• [Task to complete]: Please copy out the entries below exactly, beginning with the line that contains "ev_img : loc;" and ending with the line that contains "ev_bkg_3 : background;", and include nothing outside that span.

Saved entries
+++
(** ** Which events a page offers *)

(** X15. What a reachable page offers depends on its phase only. Without a
    session: editing the problem, and starting when the text is not blank.
    With a step open: editing the answer, Enter, the button when the answer
    is not blank, and the reset. Once completed: the reset alone. *)
Theorem events_by_phase (p : Page) (Hp : reachable p) :
  (isStarted (app p) = false ->
   forall e : Event,
     is_Some (dispatch e p)
     <-> (exists v, e = ProblemChange v)
         \/ (e = StartClick /\ ~ blank (problem (app p))))
  /\ (isStarted (app p) = true -> isCompleted (app p) = false ->
      exists c : WhyCard.State,
        activeCard p = Some c
        /\ forall e : Event,
             is_Some (dispatch e p)
             <-> (exists v, e = AnswerChange v) \/ e = AnswerEnter
                 \/ (e = AnswerClick /\ ~ blank (WhyCard.inputValue c))
                 \/ e = ResetClick)
  /\ (isStarted (app p) = true -> isCompleted (app p) = true ->
      forall e : Event, is_Some (dispatch e p) <-> e = ResetClick).
Proof.
  pose proof (reachable_inv p Hp) as Hinv.
  pose proof (inv_shape p Hinv) as Hshape. unfold step_shape in Hshape.
  assert (Hblank : forall s : jsstring, truthy (trim s) = true <-> ~ blank s).
  { intros s. rewrite <- trim_truthy_false. destruct (truthy (trim s)); split;
      congruence. }
  split; [| split].
  - intros Hst e. unfold activeCard, submit, activeCard.
    destruct e; cbn [dispatch]; unfold submit, activeCard; rewrite Hst;
      cbn [mbind option_bind].
    + split; [intros _; left; eexists; reflexivity | intros _; eexists; reflexivity].
    + rewrite <- Hblank. destruct (truthy (trim (problem (app p)))); split.
      * intros _. right. tauto.
      * intros _. eexists; reflexivity.
      * intros [x H]. discriminate.
      * intros [[v H] | [_ H]]; discriminate.
    + split; [intros [x H]; discriminate | intros [[v H] | [H _]]; discriminate].
    + split; [intros [x H]; discriminate | intros [[v H] | [H _]]; discriminate].
    + split; [intros [x H]; discriminate | intros [[v H] | [H _]]; discriminate].
    + split; [intros [x H]; discriminate | intros [[v H] | [H _]]; discriminate].
  - intros Hst Hc. unfold isCompleted in Hc. apply Nat.eqb_neq in Hc.
    rewrite Hst in Hshape.
    assert (Hcur : currentStep (app p) <= 4) by lia.
    destruct (active_card_exists p Hinv Hst Hcur) as (_ & c & Hact).
    exists c. split; [exact Hact |].
    assert (Hsub : is_Some (submit p)).
    { unfold submit. rewrite Hact. cbn [mbind option_bind].
      unfold WhyCard.handleSubmit.
      destruct (safeParse inputSchema (WhyCard.inputValue c));
        [| eexists; reflexivity].
      destruct (truthy (trim (WhyCard.inputValue c))); [| eexists; reflexivity].
      destruct (answer_index_in_range_aux p Hinv Hst Hcur
                  (trim (WhyCard.inputValue c))) as [s' ->].
      eexists; reflexivity. }
    intros e. destruct e; cbn [dispatch]; rewrite ?Hst, ?Hact;
      cbn [mbind option_bind].
    + split; [intros [x H]; discriminate |].
      intros [[v H] | [H | [[H _] | H]]]; discriminate.
    + split; [intros [x H]; discriminate |].
      intros [[v H] | [H | [[H _] | H]]]; discriminate.
    + split; [intros _; left; eexists; reflexivity | intros _; eexists; reflexivity].
    + split; [intros _; right; left; reflexivity | intros _; exact Hsub].
    + rewrite <- Hblank. destruct (truthy (trim (WhyCard.inputValue c))); split.
      * intros _. right. right. left. tauto.
      * intros _. exact Hsub.
      * intros [x H]. discriminate.
      * intros [[v H] | [H | [[_ H] | H]]]; discriminate.
    + split; [intros _; right; right; right; reflexivity
             | intros _; eexists; reflexivity].
  - intros Hst Hc.
    assert (Hact : activeCard p = None).
    { destruct (activeCard p) as [c |] eqn:E; [| reflexivity].
      destruct (activeCard_index p c Hinv E) as (_ & _ & H & _).
      unfold isCompleted in Hc. apply Nat.eqb_eq in Hc. lia. }
    intros e. destruct e; cbn [dispatch]; unfold submit; rewrite ?Hst, ?Hact;
      cbn [mbind option_bind];
      (split; [intros [x H]; first [discriminate | reflexivity]
              | intros H; first [discriminate | eexists; reflexivity]]).
Qed.
(** *** The chunks of a text *)

Lemma filled_length (c : string) : filled c <-> 1 <= String.length c.
Proof.
  unfold filled. destruct c; simpl; split; intros H; try lia; congruence.
Qed.

Lemma split_from_filled (fuel : nat) :
  forall before s, Forall filled (TextWrap.split_from fuel before s).
Proof.
  induction fuel as [|fuel IH]; intros before [|c r]; try constructor;
    try discriminate; try constructor.
  - apply filled_length. rewrite length_take.
    pose proof (chunk_len_pos before c r). cbn [String.length]. lia.
  - apply IH.
Qed.

(** *** The lines and the text *)




(** *** One round of the outer loop keeps the text *)




(** *** A text that fits on one line *)


Lemma rstrip_of_blank (x : string) :
  forall_chars isspace x = true -> rstrip x = "".
Proof.
  induction x as [|c r IH]; [reflexivity|]. cbn [forall_chars].
  intros H. apply andb_prop in H as [Hc Hr].
  rewrite rstrip_cons, (IH Hr), Hc. reflexivity.
Qed.

Lemma rstrip_app_blank (a x : string) :
  forall_chars isspace x = true -> rstrip (a ++ x) = rstrip a.
Proof.
  intros H. induction a as [|c r IH]; cbn [append].
  - now rewrite (rstrip_of_blank x H).
  - now rewrite !rstrip_cons, IH.
Qed.

Lemma length_rstrip (a : string) : String.length (rstrip a) <= String.length a.
Proof.
  destruct (rstrip_prefix a) as (q & E & _).
  rewrite E at 2. rewrite length_append. lia.
Qed.

(** A string that [rstrip] leaves alone ends with no whitespace. *)
Lemma rstrip_fixed_suffix (a x : string) :
  rstrip (a ++ x) = a ++ x -> forall_chars isspace x = true -> x = "".
Proof.
  intros E B. rewrite (rstrip_app_blank a x B) in E.
  pose proof (length_rstrip a) as L. rewrite E, length_append in L.
  destruct x; [reflexivity | cbn [String.length] in L; lia].
Qed.



Lemma map_chars_spaces (n : nat) :
  map_chars (fun c => if TextWrap.is_whitespace c then " "%char else c)
            (spaces n) = spaces n.
Proof. induction n as [|n IH]; [reflexivity|]. cbn [spaces map_chars]. now rewrite IH. Qed.










(** *** The segments of a text property *)


(** The example of the specification, for an abstract of 4000 letters. *)
Example build_rich_text_4000 :
  build_rich_text (JStr (replicate 4000 "a"))
  = Ok (map text_segment
          [replicate 1800 "a"; replicate 1800 "a"; replicate 400 "a"]).
Proof. vm_compute. reflexivity. Qed.



(* ------------------------------------------------------------------ *)
(** ** The update payload *)

Ltac bind_inv H :=
  match type of H with
  | bind ?m _ = Ok _ =>
      let E := fresh "E" in
      destruct m eqn:E; cbn [bind] in H; [|discriminate H]
  end.

Lemma keys_dict_set (d : list (string * json)) (n : string) (v : json) :
  forall k, In k (keys (dict_set d n v)) <-> k = n \/ In k (keys d).
Proof.
  unfold keys. induction d as [|[k' v'] rest IH]; intros k; simpl.
  - intuition congruence.
  - destruct (String.eqb_spec k' n) as [-> | NE]; simpl.
    + intuition congruence.
    + rewrite IH. intuition congruence.
Qed.

Lemma configured_some (name : option string) (n : string) :
  configured name = Some n -> name = Some n /\ n <> "".
Proof.
  destruct name as [m|]; simpl; [|discriminate].
  destruct (String.eqb_spec m ""); [discriminate|].
  intros H; inversion H; subst. now split.
Qed.

Lemma is_str_true (s : string) (v : json) : is_str s v = true <-> v = JStr s.
Proof.
  destruct v; simpl; try (split; [discriminate | intros H; discriminate H]).
  rewrite String.eqb_eq. split; intros H; [now subst | now inversion H].
Qed.

Lemma truthy_not_null (v : json) : truthy v = true -> v <> JNull.
Proof. intros H ->. discriminate H. Qed.
(** * FLICA schedule-detail parser: a shallow embedding and its properties

    The repository holds the same extraction logic twice: the server-side
    parser (parser.ts, over a cheerio tree) and the script returned by
    [getScheduleParserScript] (vanilla JS over the browser DOM).  Both are
    embedded here over one model of the parsed markup tree, so that they can
    be compared function by function.

    Modelling conventions.
    - A JS string is a [string]; each [ascii] stands for one UTF-16 code
      unit in the range 0..255 (Latin-1), which covers every literal and
      every character class the parsers use.
    - A JS number that comes from [indexOf], [parseInt] or a year is a [Z];
      [NaN] is [None] of an [option].  Integers are exact below 2^53.
    - The value of [parseFloat] is kept as the exact decimal value of the
      literal (a reduced fraction); JS rounds it to the nearest double, and
      rounding is a function of that value.
    - [new Date().getFullYear()] is the parameter [currentYear].
    - The input is the parsed tree, the same for both parsers.  A
      selection of several elements is in document order and holds each
      element once, as cheerio and [querySelectorAll] return it.

    Around the parsers, the development also embeds what the server does
    before and after parsing: the session store (session.ts), the reader
    of a copied cURL command (curl-parser.ts), the fetcher with its retry
    loop and interval guard (fetcher.ts), the routes that tie them
    together (index.ts), and the day list the mobile screen builds from a
    parsed schedule (ScheduleScreen.tsx). *)

From Stdlib Require Import String Ascii List ZArith QArith Bool Arith Lia.
From Stdlib Require Import DecimalString.
From Stdlib Require DecimalFacts DecimalPos.
Import ListNotations.

Local Open Scope string_scope.
Local Open Scope list_scope.
Local Open Scope Z_scope.

(* ------------------------------------------------------------------ *)
(** ** JavaScript string primitives *)

Module JS.

(** WhiteSpace and LineTerminator code units below 256: TAB, LF, VT, FF,
    CR, SP and NBSP.  This is the set of [\s] and of [String.prototype.trim]. *)
Definition is_space (c : ascii) : bool :=
  let n := nat_of_ascii c in
  ((9 <=? n) && (n <=? 13) || (n =? 32) || (n =? 160))%nat.
(** The values [vals] written, in order, to the positions of [l] selected
    by the mask. *)
Fixpoint scatter {A : Type} (l : list A) (mask : list bool) (vals : list A)
    : list A :=
  match l, mask with
  | x :: l', b :: mask' =>
      if b then
        match vals with
        | v :: vals' => v :: scatter l' mask' vals'
        | [] => x :: scatter l' mask' []
        end
      else x :: scatter l' mask' vals
  | _, _ => l
  end.

Definition count_true (mask : list bool) : nat := length (filter Is_true mask).

(** [a[mask]]: a 1-D array of the selected elements. *)
Definition mask_get {A : Type} (a : ndarray A) (mask : ndarray bool)
    : result (list A) :=
  if shape_eqb (shape a) (shape mask)
  then Return (select (flat mask) (flat a))
  else Raise IndexError.

(** [a[mask] = v] for a scalar [v]; the array after the assignment. *)
Definition mask_fill {A : Type} (a : ndarray A) (mask : ndarray bool) (v : A)
    : result (ndarray A) :=
  if shape_eqb (shape a) (shape mask)
  then Return (NDArray (shape a)
                 (zip_with (fun x (b : bool) => if b then v else x)
                           (flat a) (flat mask)))
  else Raise IndexError.

(** [a[mask] = vals] for a 1-D array [vals]; the array after the
    assignment.  One value is broadcast; otherwise there must be as many
    values as selected positions. *)
Definition mask_set {A : Type} (a : ndarray A) (mask : ndarray bool)
    (vals : list A) : result (ndarray A) :=
  if shape_eqb (shape a) (shape mask) then
    if Nat.eqb (length vals) (count_true (flat mask))
    then Return (NDArray (shape a) (scatter (flat a) (flat mask) vals))
    else match vals with
         | [v] => mask_fill a mask v
         | _ => Raise ValueError
         end
  else Raise IndexError.

(** Addition of [int32] arrays wraps around. *)
Definition wrap_int32 (z : Z) : Z :=
  ((z + 2147483648) mod 4294967296 - 2147483648)%Z.

Definition add_int32 (x y : Z) : Z := wrap_int32 (x + y).

(** ** Segmentation helpers *)

(** The centre pixel: [int(shape[0] / 2L), int(shape[1] / 2L)].  The
    division is the true one and [int] truncates, which on a shape is the
    integer quotient. *)
Definition centre {A : Type} (a : ndarray A) : nat * nat :=
  ((shape a).1 / 2, (shape a).2 / 2)%nat.

Definition seg_index_cen_obj (seg : ndarray Z) : result (option (ndarray bool)) :=
  cen_obj ← getitem2 seg (centre seg).1 (centre seg).2;
  if Z.eqb cen_obj 0 then Return None
  else Return (Some (arr_map (fun v => Z.eqb v cen_obj) seg)).

(** ** The collaborators of the image cleaner *)

(** What [sep.Background] estimates: per-pixel sky level and noise
    ([back()], [rms()]) and their global summaries. *)
Record background : Type := Background {
  back : ndarray Q;
  rms : ndarray Q;
  globalback : Q;
  globalrms : Q
}.

(** The [mask=] argument of [sep.Background]: a boolean array or a numeric
    one compared with [maskthresh]. *)
Inductive mask_array : Type :=
| BoolMask (m : ndarray bool)
| IntMask (m : ndarray Z).

(** The source extractor.
    [sep_Background img mask maskthresh bw bh fw fh] and
    [sep_extract data thresh err minarea deblend_nthresh deblend_cont],
    the latter with [segmentation_map=True]: the catalog of objects and
    the segmentation map.  Both read their arrays and write none of them:
    they are functions of the values of the arrays.  Both check their
    arguments and have limits of their own: a call returns or raises. *)
Class Sep : Type := {
  sep_Background : ndarray Q -> option mask_array -> Q ->
                   nat -> nat -> nat -> nat -> result background;
  sep_extract : ndarray Q -> Q -> option (ndarray Q) -> nat -> nat -> Q ->
                result (list (gmap string Q) * ndarray Z)
}.

(** [loc=] and [scale=] of [np.random.normal]: a number or an array. *)
Inductive normal_arg : Type :=
| Scalar (x : Q)
| PerPixel (a : ndarray Q).

(** numpy's normal sampler, as a function of the state of the global
    generator: [np_random_normal loc scale size g]. *)
Class RandomNormal : Type := {
  rng_state : Type;
  np_random_normal : normal_arg -> normal_arg -> nat * nat -> rng_state ->
                     ndarray Q * rng_state
}.

(** What is known of the collaborators.  What they return has the shape
    of what they are given (the invariant of section 3 of the
    specification, as far as it is theirs).  The global RMS of a
    background is positive: where its estimate is not, [sep] takes 1.0
    (an image of constant data).  A sigma map of another shape than the
    data is refused with [ValueError]. *)
Class SepLaws `{Sep} : Prop := {
  back_shape : forall img mask mt bw bh fw fh b,
    wf_array img ->
    sep_Background img mask mt bw bh fw fh = Return b ->
    shape (back b) = shape img /\ wf_array (back b);
  rms_shape : forall img mask mt bw bh fw fh b,
    wf_array img ->
    sep_Background img mask mt bw bh fw fh = Return b ->
    shape (rms b) = shape img /\ wf_array (rms b);
  globalrms_positive : forall img mask mt bw bh fw fh b,
    sep_Background img mask mt bw bh fw fh = Return b ->
    (0 < globalrms b)%Q;
  segmap_shape : forall data thresh err minarea dn dc objs seg,
    wf_array data ->
    sep_extract data thresh err minarea dn dc = Return (objs, seg) ->
    shape seg = shape data /\ wf_array seg;
  err_shape : forall data thresh e minarea dn dc,
    shape e <> shape data ->
    sep_extract data thresh (Some e) minarea dn dc = Raise ValueError
}.

Class RandomNormalLaws `{RandomNormal} : Prop := {
  normal_shape : forall loc scale size g,
    shape (np_random_normal loc scale size g).1 = size /\
    wf_array (np_random_normal loc scale size g).1
}.

(** ** The store *)

Abbreviation loc := positive (only parsing).

(** The lines [image_clean_up] prints when [verbose] is set. *)
Inductive message : Type :=
| MsgBkg (pass : nat) (globalback globalrms : Q)
    (* "# BKG n: Mean Sky / RMS Sky = %10.5f / %10.5f" *)
| MsgDet (pass : nat) (nobj : nat)
    (* "# DET n: Detect %d objects" *)
| MsgCentralObject (npix : nat)
    (* "# Central object: %d pixels" *)
| MsgCentralNotDetected.
    (* "# Central object not detected !" *)

(** The detection parameters of one pass (the [dict]s of the signature). *)
Record bkg_param : Type := BkgParam { bw : nat; bh : nat; fw : nat; fh : nat }.
Record det_param : Type :=
  DetParam { thr : Q; minarea : nat; deb_n : nat; deb_c : Q }.

Definition bkg_param_1_default : bkg_param := BkgParam 20 20 3 3.
Definition det_param_1_default : det_param := DetParam 1.5 40 128 0.00001.
Definition bkg_param_2_default : bkg_param := BkgParam 150 150 7 7.
Definition det_param_2_default : det_param := DetParam 2.0 20 64 0.001.
Definition bkg_param_3_default : bkg_param := BkgParam 60 60 5 5.
Definition det_param_3_default : det_param := DetParam 3.5 10 64 0.005.

(** The diagnostic bundle.  [img] and [sig] are the caller's arrays
    themselves (locations); the rest was made by the routine. *)
Record everything : Type := Everything {
  ev_img : loc;
  ev_sig : option loc;
  ev_bkg_1 : background;
  ev_obj_1 : list (gmap string Q);
  ev_seg_1 : ndarray Z;
  ev_bkg_2 : background;
  ev_obj_2 : list (gmap string Q);
  ev_seg_2 : ndarray Z;
  ev_bkg_3 : background;
  ev_obj_3 : list (gmap string Q);
  ev_seg_3 : ndarray Z;
  ev_noise : ndarray Q
}.

(** The plotting side: [diagnose_image_clean] renders a figure from the
    cleaned image and the bundle, reading the arrays in the heap. *)
Class Display : Type := {
  figure : Type;
  plot_kwargs : Type;
  diagnose_image_clean : gmap loc (ndarray Q) -> loc -> everything ->
                         plot_kwargs -> figure
}.

Section Store.
Context `{RandomNormal}.

(** Arrays handed in by the caller, and the deep copies of them that the
    routine writes in place, are held in the heap and named by their
    location.  The state of numpy's global generator and the lines
    printed so far complete the store. *)
Record store : Type := Store {
  heap : gmap loc (ndarray Q);
  rng : rng_state;
  stdout : list message
}.

Definition M (A : Type) : Type := store -> result (A * store).

#[global] Instance M_ret : MRet M := fun A a s => Return (a, s).
#[global] Instance M_bind : MBind M := fun A B f m s =>
  match m s with
  | Return (a, s') => f a s'
  | Raise e => Raise e
  end.

(** A computation that does not touch the store. *)
Definition lift {A : Type} (r : result A) : M A := fun s =>
  match r with
  | Return a => Return (a, s)
  | Raise e => Raise e
  end.

(** Reading the array a name is bound to.  A name of a well-formed call
    is always bound; [KeyError] stands for the other case. *)
Definition load (l : loc) : M (ndarray Q) := fun s =>
  match heap s !! l with
  | Some a => Return (a, s)
  | None => Raise KeyError
  end.

Definition load_opt (l : option loc) : M (option (ndarray Q)) :=
  match l with
  | Some l => a ← load l; mret (Some a)
  | None => mret None
  end.

(** A new array object. *)
Definition alloc (a : ndarray Q) : M loc := fun s =>
  let l := fresh (dom (heap s)) in
  Return (l, Store (<[l := a]> (heap s)) (rng s) (stdout s)).

(** [copy.deepcopy(x)] *)
Definition deepcopy (l : loc) : M loc :=
  a ← load l; alloc a.

(** [x[mask] = vals], in place. *)
Definition setitem_mask (l : loc) (mask : ndarray bool) (vals : list Q)
    : M unit := fun s =>
  match heap s !! l with
  | Some a =>
      match mask_set a mask vals with
      | Return a' => Return (tt, Store (<[l := a']> (heap s)) (rng s) (stdout s))
      | Raise e => Raise e
      end
  | None => Raise KeyError
  end.

(** [np.random.normal(loc=, scale=, size=)] on the global generator. *)
Definition random_normal (loc scale : normal_arg) (size : nat * nat)
    : M (ndarray Q) := fun s =>
  let '(a, g) := np_random_normal loc scale size (rng s) in
  Return (a, Store (heap s) g (stdout s)).

(** [if verbose: print(...)] *)
Definition print_if (verbose : bool) (msg : message) : M unit := fun s =>
  if verbose then Return (tt, Store (heap s) (rng s) (stdout s ++ [msg]))
  else Return (tt, s).
End Store.

(** ** image_clean_up *)

(** The three shapes of the return value. *)
Inductive cleaned `{Display} : Type :=
| Clean (img_clean : loc)
| CleanDiagnose (img_clean : loc) (ev : everything)
| CleanDiagnoseVisual (img_clean : loc) (ev : everything) (fig : figure).

Section ImageCleanUp.
Context `{Sep} `{RandomNormal} `{Display}.

(** The call [diagnose_image_clean(img_clean, everything, **kwargs)]. *)
Definition render (img_clean : loc) (ev : everything) (kwargs : plot_kwargs)
    : M figure := fun s =>
  Return (diagnose_image_clean (heap s) img_clean ev kwargs, s).
(** * hydra-python-agent: the Redis graph synchronisation layer

    A shallow embedding of [hydra_agent/redis_core/graphutils_operations.py]
    (class [GraphOperations]) together with the Python built-ins it relies
    on, followed by the properties of the synchronisation handlers. *)

From Stdlib Require Import String Ascii List ZArith Lia Bool Arith PeanoNat.
From Stdlib Require Import DecimalString.
Import ListNotations.
Open Scope list_scope.
Open Scope string_scope.
Set Warnings "-register-all".

(** ** Python strings *)

Module PyString.

(** The double quote character, used by [repr]. *)
Definition dquote : ascii := ascii_of_nat 34.
Definition squote : ascii := ascii_of_nat 39.
Definition backslash : ascii := ascii_of_nat 92.

Definition is_empty (s : string) : bool :=
  match s with EmptyString => true | String _ _ => false end.

(** [s.rstrip(c)] for a one-character argument. *)
Fixpoint rstrip (c : ascii) (s : string) : string :=
  match s with
  | EmptyString => EmptyString
  | String a r =>
      let r' := rstrip c r in
      if Ascii.eqb a c && is_empty r' then EmptyString else String a r'
  end.

(** [s.split(c)]: never returns the empty list. *)
Fixpoint split (c : ascii) (s : string) : list string :=
  match s with
  | EmptyString => [EmptyString]
  | String a r =>
      if Ascii.eqb a c then EmptyString :: split c r
      else match split c r with
           | h :: t => String a h :: t
           | [] => [String a EmptyString]
           end
  end.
+++
• [Response box]:
  ev_img : loc;
  ev_sig : option loc;
  ev_bkg_1 : background;
  ev_obj_1 : list (gmap string Q);
  ev_seg_1 : ndarray Z;
  ev_bkg_2 : background;
  ev_obj_2 : list (gmap string Q);
  ev_seg_2 : ndarray Z;
  ev_bkg_3 : background;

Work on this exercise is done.